The report takes the basins and breaks proposed projects down into four groups – bioretention areas, permeable pavers, pervious concrete and porous asphalt. Coming in at 17 projects each, most of the proposed flooding reduction comes in the form of bioretention areas and porous asphalt.

Except for two large areas proposed in the bayside parking lots on either side of the Hyatt, most of the porous asphalt projects involve repaving the parking area in front of properties on the ocean block, beginning with McKinley Avenue.

Walch said the ocean block was chosen for the porous asphalt because that’s where there’s enough ground underneath the pavement to soak up water. Closer to the bay, the ability of the soils to soak up water diminished greatly, she said.

Walch said the parking areas were chosen, instead of the streets too, because the load-bearing requirements for parking areas are less stringent than for streets.

There are six porous concrete projects in the plan, all of which involve replacing the concrete median that splits southbound and northbound Route 1.

The bioretention areas are small, scattered throughout the project area and mostly involve the corners of streets – similar to the proposed Read Avenue project.

Walch said there’s very little open space in Dewey, and the various grass islands chosen looked to be the most promising in reducing stormwater runoff.

The cost of the projects are in 20-year estimates, and they range from just over $100,000 to over $1 million. Generally, the bioretention areas are the cheapest, while the porous asphalt is the most expensive.
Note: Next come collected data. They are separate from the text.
(** One pass of a timing pattern over a text. *)
Lemma timing_pass : forall C label name text pattern occ,
  timing_pattern C pattern occ ->
  let ms := matchAll pattern text in
  apply_pattern C label name text pattern
    = splice text 0 ms (fun m => cap 1 m ++ name ++ [58%N])
  /\ chain (List.length text) 0 ms
  /\ (forall m, In m ms ->
        exists prefix des,
          group 1 m = Some prefix /\ timing_prefix prefix /\ occ des
          /\ substring text (m_index m) (m_stop m) = prefix ++ des)
  /\ (forall i prefix des tl,
        skipn i text = prefix ++ des ++ tl ->
        timing_prefix prefix -> occ des ->
        exists m, In m ms /\ m_index m <= i < m_stop m).
Proof.
  intros C label name text pattern occ Hp ms.
  pose proof (@timing_never_empty _ _ _ Hp) as Hne.
  destruct (@all_matches_chain pattern text Hne (S (List.length text)) 0) as [Hc Hin].
  fold (matchAll pattern text) in Hc, Hin. fold ms in Hc, Hin.
  assert (Hm : forall m, In m ms ->
             exists prefix des,
               group 1 m = Some prefix /\ timing_prefix prefix /\ occ des
               /\ substring text (m_index m) (m_stop m) = prefix ++ des).
  { intros m Hm. specialize (Hin m Hm).
    destruct (@timing_match_sound _ _ _ _ _ _ Hp Hin)
      as (prefix & des & Ht & Ho & Hs & Hi & Hstop & Hg).
    exists prefix, des. repeat split; auto.
    unfold substring. rewrite Hs, Hstop.
    replace (m_index m + List.length (prefix ++ des) - m_index m)
      with (List.length (prefix ++ des)) by lia.
    rewrite app_assoc, firstn_app, Nat.sub_diag, firstn_all. simpl.
    rewrite app_nil_r. reflexivity. }
  split; [|split; [exact Hc|split; [exact Hm|]]].
  - unfold apply_pattern, replace_all. fold ms. apply splice_ext.
    intros m Hmi. destruct (Hm m Hmi) as (prefix & des & Hg & Ht & _ & _).
    rewrite (@replacer_timing C label name text _ _ Hg Ht).
    unfold cap. rewrite Hg. reflexivity.
  - intros i prefix des tl Hs Ht Ho.
    assert (Hi : i <= List.length text).
    { destruct (Nat.le_gt_cases i (List.length text)) as [H|H]; [exact H|].
      rewrite skipn_all2 in Hs by lia.
      destruct Ht as (d1 & d2 & d3 & d4 & d5 & d6 & d7 & d8 & ws1 & ws2 & ws3
                      & _ & _ & _ & _ & ->).
      discriminate. }
    apply (@all_matches_cover pattern text Hne (S (List.length text)) 0 i).
    + lia.
    + eapply timing_match_complete; eauto.
    + lia.
Qed.

(** *** The transcript annotator *)

(** The two patterns with a timing prefix of a mapping entry, each with
    the designations it replaces. *)
Definition timing_tier (C : Canonicalizer) (label : jsstring)
           (pattern : regex) (occ : jsstring -> Prop) : Prop :=
  (pattern = pattern_timing_id C (speakerId_of C label)
   /\ occ = id_designation C (speakerId_of C label))
  \/ (pattern = pattern_timing_label C label
      /\ occ = label_designation C label).

(** A later entry rewrites what an earlier entry put in, and a name of
    spaces only is skipped: the lines of the mapped labels keep their
    designation. *)
Lemma C1_occurrence_not_replaced :
  applyMappingToTranscript canon_basic
    [(js "Anna", js "Boris"); (js "Boris", js "Anna")]
    (js "[00:01 - 00:05] Anna: hi") = js "[00:01 - 00:05] Anna: hi"
  /\ applyMappingToTranscript canon_basic [(js "Спикер A", js " ")]
       (js "[00:01 - 00:05] Спикер A: hello") = js "[00:01 - 00:05] Спикер A: hello"
  /\ applyMappingToTranscript canon_basic
       [(js "a", js "Ivan"); (js "Спикер A", js "Petr")]
       (js "[00:01 - 00:05] Спикер A: hi") = js "[00:01 - 00:05] Ivan: hi".
Proof. repeat split; vm_compute; reflexivity. Qed.

(** C1, as the code has it.  The entries of the mapping are applied one
    after the other to the running text, an entry with a blank name not
    at all, an entry with another name by its four patterns in turn.  In
    the pass of each of the two patterns with a timing prefix, the matches
    follow one another in the text, each is a timing prefix and a
    designation of the label and is replaced by its timing prefix, the
    name and a colon, the prefix being the text matched, unit for unit;
    the text between the matches is kept; and every place of the running
    text where a timing prefix and a designation of the label start lies
    in a match that is replaced.  Scenario B holds. *)
Theorem C1_timing_prefix_preserved :
  forall (C : Canonicalizer) (label name text : jsstring),
    (nonempty (trim name) = false -> apply_entry C text (label, name) = text)
    /\ (nonempty (trim name) = true ->
        apply_entry C text (label, name)
        = fold_left (apply_pattern C label name) (entry_patterns C label) text)
    /\ (forall mapping,
          applyMappingToTranscript C ((label, name) :: mapping) text
          = applyMappingToTranscript C mapping (apply_entry C text (label, name)))
    /\ (exists line_patterns,
          entry_patterns C label
          = pattern_timing_id C (speakerId_of C label)
              :: pattern_timing_label C label :: line_patterns)
    /\ (forall pattern occ,
          timing_tier C label pattern occ ->
          let ms := matchAll pattern text in
          apply_pattern C label name text pattern
            = splice text 0 ms (fun m => cap 1 m ++ name ++ [58%N])
          /\ chain (List.length text) 0 ms
          /\ (forall m, In m ms ->
                exists prefix des,
                  group 1 m = Some prefix /\ timing_prefix prefix /\ occ des
                  /\ substring text (m_index m) (m_stop m) = prefix ++ des)
          /\ (forall i prefix des tl,
                skipn i text = prefix ++ des ++ tl ->
                timing_prefix prefix -> occ des ->
                exists m, In m ms /\ m_index m <= i < m_stop m))
    /\ applyMappingToTranscript canon_basic [(js "Спикер A", js "John Smith")]
         (js "[00:01 - 00:05] Спикер A: hello")
       = js "[00:01 - 00:05] John Smith: hello".
Proof.
  intros C label name text. split; [|split; [|split; [|split; [|split]]]].
  - intros H. unfold apply_entry. rewrite H. rewrite orb_true_r. reflexivity.
  - intros H. unfold apply_entry. rewrite H.
    destruct name as [|c name]; [vm_compute in H; discriminate|]. reflexivity.
  - reflexivity.
  - eexists. reflexivity.
  - intros pattern occ [[-> ->]|[-> ->]].
    + apply timing_pass. apply timing_pattern_id.
    + apply timing_pass. apply timing_pattern_label.
  - vm_compute. reflexivity.
Qed.
Lemma dom_insert_within (X : gset string) k (v : jsval) (m : gmap string jsval) :
  k ∈ X → dom m ⊆ X → dom (<[k:=v]> m) ⊆ X.
Proof.
  intros Hk Hm j. rewrite dom_insert_L, elem_of_union, elem_of_singleton.
  intros [->|?]; auto.
Qed.

Lemma dom_empty_within (X : gset string) : dom (∅ : gmap string jsval) ⊆ X.
Proof. rewrite dom_empty_L. apply empty_subseteq. Qed.

Lemma dom_singleton_within (X : gset string) k (v : jsval) :
  k ∈ X → dom ({[ k := v ]} : gmap string jsval) ⊆ X.
Proof. rewrite dom_singleton_L. intros Hk j. by rewrite elem_of_singleton; intros ->. Qed.

(** A snapshot that has every key of the configuration replaces it. *)
Lemma union_covering (u m : gmap string jsval) : dom m ⊆ dom u → u ∪ m = u.
Proof.
  intros Hsub. apply map_eq. intros k. rewrite lookup_union.
  destruct (u !! k) eqn:Hu; [by destruct (m !! k)|].
  assert (m !! k = None) as ->; [|done].
  apply not_elem_of_dom. intros Hk. apply Hsub in Hk.
  apply elem_of_dom in Hk as [? ?]. congruence.
Qed.

End DomFacts.

(** Membership of a literal key in [vehicle_fields]. *)
Ltac field_mem := by (apply (bool_decide_unpack _); vm_compute).

(** Keys of an object built by the handlers stay within a set of keys. *)
Ltac within_fields :=
  match goal with
  | |- _ ∈ _ => field_mem
  | H : dom ?m ⊆ ?X |- dom ?m ⊆ ?X => exact H
  | |- dom (_ ∪ _) ⊆ _ => apply dom_union_within
  | |- dom (<[_:=_]> _) ⊆ _ => apply dom_insert_within
  | |- dom {[ _ := _ ]} ⊆ _ => apply dom_singleton_within
  | |- dom ∅ ⊆ _ => apply dom_empty_within
  end.

Section UpdateFacts.
Context {RT : JsRuntime}.
Variable vehicleConfigs : Catalog.

Lemma set_if_defined_within (X : gset string) k v (u : gmap string jsval) :
  k ∈ X → dom u ⊆ X → dom (UpdateHandler.set_if_defined k v u) ⊆ X.
Proof.
  intros. unfold UpdateHandler.set_if_defined.
  destruct (defined v); [by apply dom_insert_within|done].
Qed.

Lemma set_if_known_within (X : gset string) table k v (u : gmap string jsval) :
  k ∈ X → dom u ⊆ X → dom (UpdateHandler.set_if_known table k v u) ⊆ X.
Proof.
  intros. unfold UpdateHandler.set_if_known.
  destruct (defined v); [|done].
  destruct (negb _); [done|by apply dom_insert_within].
Qed.

Lemma set_addon_within (X : gset string) slot value v v' :
  "addons" ∈ X → UpdateHandler.set_addon slot value v = Ok v' →
  dom v ⊆ X → dom v' ⊆ X.
Proof.
  unfold UpdateHandler.set_addon. intros Hin Hset Hv.
  destruct (negb _).
  - injection Hset as <-. by apply dom_insert_within.
  - destruct (field v "addons"); try discriminate.
    injection Hset as <-. by apply dom_insert_within.
Qed.

Ltac within_updates :=
  first [ within_fields
        | apply set_if_defined_within
        | apply set_if_known_within ].
Lemma string_of_uint_decimal d :
  Py.forall_chars Py.decimal_char (NilEmpty.string_of_uint d) = true.
Proof. induction d; simpl; try done. Qed.

Lemma str_of_nat_decimal n :
  Py.forall_chars Py.decimal_char (Py.str_of_int (Z.of_nat n)) = true.
Proof.
  unfold Py.str_of_int. destruct (Z.of_nat n) as [|p|p] eqn:E; [done| |lia].
  simpl. unfold NilZero.string_of_uint.
  destruct (Pos.to_uint p); try done; apply (string_of_uint_decimal (_ _)).
Qed.

Lemma str_of_int_inj a b : Py.str_of_int a = Py.str_of_int b -> a = b.
Proof.
  unfold Py.str_of_int. intros H. apply DecimalZ.to_int_inj.
  assert (Hok : forall z, Z.to_int z <> Decimal.Pos Decimal.Nil
                          /\ Z.to_int z <> Decimal.Neg Decimal.Nil).
  { intros [|p|p]; simpl; split; try done;
      intros [= Hp]; by apply DecimalPos.Unsigned.to_uint_nonnil in Hp. }
  apply (f_equal NilZero.int_of_string) in H.
  rewrite !NilZero.isi in H by apply Hok. by injection H.
Qed.

Lemma digit_run_append d c t :
  Py.forall_chars Py.decimal_char d = true -> Py.decimal_char c = false ->
  Py.digit_run (d +:+ String c t) = d.
Proof.
  intros Hd Hc. induction d as [|x d IH].
  - change ("" +:+ String c t) with (String c t). simpl. by rewrite Hc.
  - simpl in Hd. apply andb_true_iff in Hd as [Hx Hd].
    rewrite append_cons. simpl. by rewrite Hx, IH.
Qed.

Lemma decimal_char_not x :
  Py.decimal_char x = false -> forall y, Py.decimal_char y = true ->
  negb (Ascii.eqb y x) = true.
Proof.
  intros Hx y Hy. destruct (Ascii.eqb_spec y x) as [->|]; [congruence|done].
Qed.

Lemma last_segment_no_slash b :
  Py.forall_chars (fun x => negb (Ascii.eqb x "/")) (IvanExtraction.last_segment b) = true.
Proof.
  unfold IvanExtraction.last_segment. pose proof (rsplit1_spec "/" b) as H.
  destruct (Py.rsplit1 "/" b) as [[a x]|]; [by destruct H | done].
Qed.

Lemma download_filename_inj i j b b' :
  IvanExtraction.download_filename i b = IvanExtraction.download_filename j b' -> i = j.
Proof.
  unfold IvanExtraction.download_filename. intros H.
  apply (f_equal Py.digit_run) in H.
  change ("_" +:+ IvanExtraction.last_segment b)
    with (String "_" (IvanExtraction.last_segment b)) in H.
  change ("_" +:+ IvanExtraction.last_segment b')
    with (String "_" (IvanExtraction.last_segment b')) in H.
  rewrite !digit_run_append in H by (apply str_of_nat_decimal || done).
  apply str_of_int_inj in H. lia.
Qed.

Lemma download_filename_no_slash i b :
  Py.find (IvanExtraction.download_filename i b) "/" = -1.
Proof.
  apply find_char_none. unfold IvanExtraction.download_filename.
  rewrite !forall_chars_append, last_segment_no_slash, andb_true_r.
  simpl.
  eapply forall_chars_impl; [|apply str_of_nat_decimal].
  by apply decimal_char_not.
Qed.

(** X5.  The download loop of [process_html] appends one line for every
    base, in the order of the bases, each a "download_success" or a
    "download_failure" for the page: a failed download is recorded and the
    loop goes on, whatever the network answers. *)
Theorem download_loop_logs_every_base :
  forall (World : Type)
         (http_get : string -> World -> (string + IvanExtraction.response) * World)
         (utcnow : World -> string * World)
         (os_error : IvanExtraction.os_call -> World -> option string)
         download_dir page_url base_to_full i bases (st : IvanExtraction.state),
  exists evs,
    IvanExtraction.log
      (IvanExtraction.download_loop http_get utcnow os_error download_dir page_url
                                    base_to_full i bases st)
    = IvanExtraction.log st ++ evs
    /\ IvanExtraction.image_base <$> evs = bases
    /\ Forall (fun e => IvanExtraction.page_url e = page_url
                        /\ (IvanExtraction.stage e = "download_success"
                            \/ IvanExtraction.stage e = "download_failure")) evs.
Proof. intros. apply download_loop_log. Qed.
There is one porous asphalt project on Bellevue Street that has a 20-year-estimate of about $78,000.

Walch said she recognizes some projects are cost prohibitive, but she said it’s a list that can easily be used by the town and, she said, they can peel them off one by one.

Dewey Beach Town Manager Marc Appelbaum said the partnership between the town and the center has worked well over the years because the town has the money to invest, and it recognizes something needs to be done.

“It’s good when everybody’s got skin in the game,” he said.

The stormwater management plan is available on the town’s website at townofdeweybeach.com.